憲法記念日に小田実ならばなにを言ったか?

憲法記念日小田実ならばなにを言ったか?

「われわれはすぐ、国家、国家と優先するけど、市民を殺す国家なんて捨てていい、向こうへ寝返ってかまへんとアルキビアデスはいうわけです。私はそうやって国家と市民は平等だと思って生きているけど、皆さんも、そうやって生きてくださいよ」(小田実)
アルキビアデスの名は、フーコの「主体の解釈学」(L'herméneutique du sujet)でぼんやりと知っていました。彼の言葉を真剣に考えることになったのは、3・11以降の小田を偲ぶ講演会においてであります。さて古代ギリシャのアルキビアデス自身の亡命の経験から語っていますが、ここで言われている事柄は、自身のことを配慮する共同体の自立性ですね。これに関して、憲法のことを考えると、憲法前文から読みすすめて9条を経て25条に至るとき、憲法は自らを、共同体の存立の条件への破壊的侵入を防ぐ免疫システムのような働きとして規定していることが読み取れますが、こうした'戦争したがる国家'、'貧困問題は無いふりをする国家' は、常に一体となって、この免疫システムを壊そうとするのですね。
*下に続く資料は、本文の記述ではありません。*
(** Runs a handler symbolically, as far as the known inputs allow. *)
Ltac run_handler :=
  unfold fire, mbind, Eff_bind, mret, Eff_ret, reads, modify, emit, throw,
    try_catch_finally, axios.post, App.handleApiError, notify.error,
    notify.update, notify.loading, notify.success, setState,
    completion_of, world_of, events_of;
  simpl.

(** The object URLs live after a run, replayed from its events. *)
Definition step_urls (live : gset nat) (e : Event) : gset nat :=
  match e with
  | CreatedObjectURL u => {[ u ]} ∪ live
  | RevokedObjectURL u => live ∖ {[ u ]}
  | _ => live
  end.

Definition live_after (events : list Event) (live : gset nat) : gset nat :=
  foldl step_urls live events.

Definition is_revocation_of (u : ObjectURL) (e : Event) : bool :=
  match e with
  | RevokedObjectURL v => Nat.eqb v u
  | _ => false
  end.

(** How many times [URL.revokeObjectURL(u)] was called. *)
Definition revocations (u : ObjectURL) (events : list Event) : nat :=
  length (List.filter (is_revocation_of u) events).

(** The release of the previous result, if any. *)
Definition release (old : option ObjectURL) (b : Browser) : Browser :=
  match old with
  | Some u => URL.revokeObjectURL u b
  | None => b
  end.

Definition release_events (old : option ObjectURL) : list Event :=
  match old with
  | Some u => [RevokedObjectURL u]
  | None => []
  end.

(** The world once a transcription [t] has arrived and is displayed:
    [isTranscribing] is still set, the old translation and result URL are
    cleared, one more toast exists; [rec] and [up] are the reference
    recording and the uploaded file at that point. *)
Definition transcribed (w : World) (t : string)
    (rec : option Blob) (up : option File) : World :=
  {| state :=
       {| transcription := t;
          translation := "";
          isTranscribing := true;
          isTranslating := isTranslating (state w);
          isCloning := isCloning (state w);
          targetLang := targetLang (state w);
          clonedAudioUrl := None;
          uploadedFile := up |};
     lastRecordingRef := rec;
     browser := browser w;
     toasts := S (toasts w) |}.

(** What a transcription handler does from there: nothing more for the
    sentinel, else the whole run of [translateText t]; then [finally]. *)
Definition then_translate (net : Backend) (seen : AppState) (t : string)
    (w1 : World) (before : list Event) : Completion unit * World * list Event :=
  if String.eqb t NO_TRANSCRIPTION then
    (Normal tt, world_of (setIsTranscribing false w1), before)
  else
    let o := App.translateText net seen t w1 in
    (Normal tt, world_of (setIsTranscribing false (world_of o)),
     before ++ events_of o).

(** The trace of a call [translateText(text)] with a non-empty text: the
    translation request carrying [text], or the InvalidLanguage toast. *)
Definition is_translation_of (text : string) (e : Event) : bool :=
  match e with
  | HttpPost (PostTranslate t _) => String.eqb t text
  | ToastError None m => String.eqb m ERROR_MESSAGES.TRANSLATION.INVALID_LANG
  | _ => false
  end.

Definition translation_attempted (text : string) (events : list Event) : bool :=
  List.existsb (is_translation_of text) events.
アルキビアデスはこうしたことを見抜いていたのではないでしょうか。これからこの問題を考えていかなければなりません。現在、アメリカ<帝国>の内部で、'戦争したがる国家'、'貧困問題は存在しないふりをする国家'に自らを委ねることができない人々が地球規模の市民の共同体をいかにつくるか?そこでわれわれはいかに安心して人間的尊厳を生きることができるか?まずは近傍の東アジア諸国の人々とともに。このことがリアルに問われているとおもいます。